━━━ SUPPLIED DATA ━━━

(** * pkg/retry: the retry loop and its error classifier

    A shallow embedding of [src/pkg/retry/retry.go]: the classifier
    [isRetryable] over a tagged model of Go's [error] values, and the loop
    [RetryIfNecessary] over an explicit world (the operation's state and the
    trace of observable events). *)

From Stdlib Require Import ZArith List String Bool Lia Permutation.
From Equations Require Import Equations.
Import ListNotations.
Local Open Scope Z_scope.
Local Open Scope bool_scope.
Set Warnings "-register-all".

(** ** Go error values

    A value of the interface type [error] is either [nil] or carries a
    dynamic value.  The type switch of [isRetryable] tells the dynamic types
    below apart; each constructor is named after the Go type (or value) it
    stands for.

    - [nil_error]: the nil interface value.
    - [context_Canceled], [context_DeadlineExceeded], [io_EOF]: the three
      sentinel values the source compares with [==].
    - [opaque_error]: any other value whose dynamic type is none of the types
      of the switch and has neither a [Cause] nor an [Unwrap] method
      (for instance the result of [errors.New]).
    - [causer]: a value with a [Cause() error] method, the interface
      [errors.Cause] of github.com/pkg/errors follows.
    - [errcode_Error]: [errcode.Error], with its [Code] (an [int]) and
      [Message].
    - [net_OpError], [url_Error]: non-nil [*net.OpError] and [*url.Error],
      with the inner [Err].
    - [syscall_Errno]: a raw [syscall.Errno].
    - [errcode_Errors]: [errcode.Errors], a slice of errors.
    - [multierror_Error]: a non-nil [*multierror.Error] with its [Errors].
    - [unwrapper]: any other value with an [Unwrap() error] method.

    Typed nil pointers stored in an [error] are not represented: the source
    dereferences them ([e.Err], [e.Errors]) and panics. *)
Inductive error : Type :=
| nil_error
| context_Canceled
| context_DeadlineExceeded
| io_EOF
| opaque_error (msg : string)
| causer (Cause : error)
| errcode_Error (Code : Z) (Message : string)
| net_OpError (Op Net : string) (Err : error)
| url_Error (Op URL : string) (Err : error)
| syscall_Errno (e : Z)
| errcode_Errors (e : list error)
| multierror_Error (Errors : list error)
| unwrapper (Unwrap : error).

━━━

● **YOUR OBJECTIVE**
Transcribe each entry precisely, missing none.

● **ANSWER SPACE**
(** * pkg/retry: the retry loop and its error classifier

    A shallow embedding of [src/pkg/retry/retry.go]: the classifier
    [isRetryable] over a tagged model of Go's [error] values, and the loop
    [RetryIfNecessary] over an explicit world (the operation's state and the
    trace of observable events). *)

From Stdlib Require Import ZArith List String Bool Lia Permutation.
From Equations Require Import Equations.
Import ListNotations.
Local Open Scope Z_scope.
Local Open Scope bool_scope.
Set Warnings "-register-all".

(** ** Go error values

    A value of the interface type [error] is either [nil] or carries a
    dynamic value.  The type switch of [isRetryable] tells the dynamic types
    below apart; each constructor is named after the Go type (or value) it
    stands for.

    - [nil_error]: the nil interface value.
    - [context_Canceled], [context_DeadlineExceeded], [io_EOF]: the three
      sentinel values the source compares with [==].
    - [opaque_error]: any other value whose dynamic type is none of the types
      of the switch and has neither a [Cause] nor an [Unwrap] method
      (for instance the result of [errors.New]).
    - [causer]: a value with a [Cause() error] method, the interface
      [errors.Cause] of github.com/pkg/errors follows.
    - [errcode_Error]: [errcode.Error], with its [Code] (an [int]) and
      [Message].
    - [net_OpError], [url_Error]: non-nil [*net.OpError] and [*url.Error],
      with the inner [Err].
    - [syscall_Errno]: a raw [syscall.Errno].
    - [errcode_Errors]: [errcode.Errors], a slice of errors.
    - [multierror_Error]: a non-nil [*multierror.Error] with its [Errors].
    - [unwrapper]: any other value with an [Unwrap() error] method.

    Typed nil pointers stored in an [error] are not represented: the source
    dereferences them ([e.Err], [e.Errors]) and panics. *)
Inductive error : Type :=
| nil_error
| context_Canceled
| context_DeadlineExceeded
| io_EOF
| opaque_error (msg : string)
| causer (Cause : error)
| errcode_Error (Code : Z) (Message : string)
| net_OpError (Op Net : string) (Err : error)
| url_Error (Op URL : string) (Err : error)
| syscall_Errno (e : Z)
| errcode_Errors (e : list error)
| multierror_Error (Errors : list error)
| unwrapper (Unwrap : error).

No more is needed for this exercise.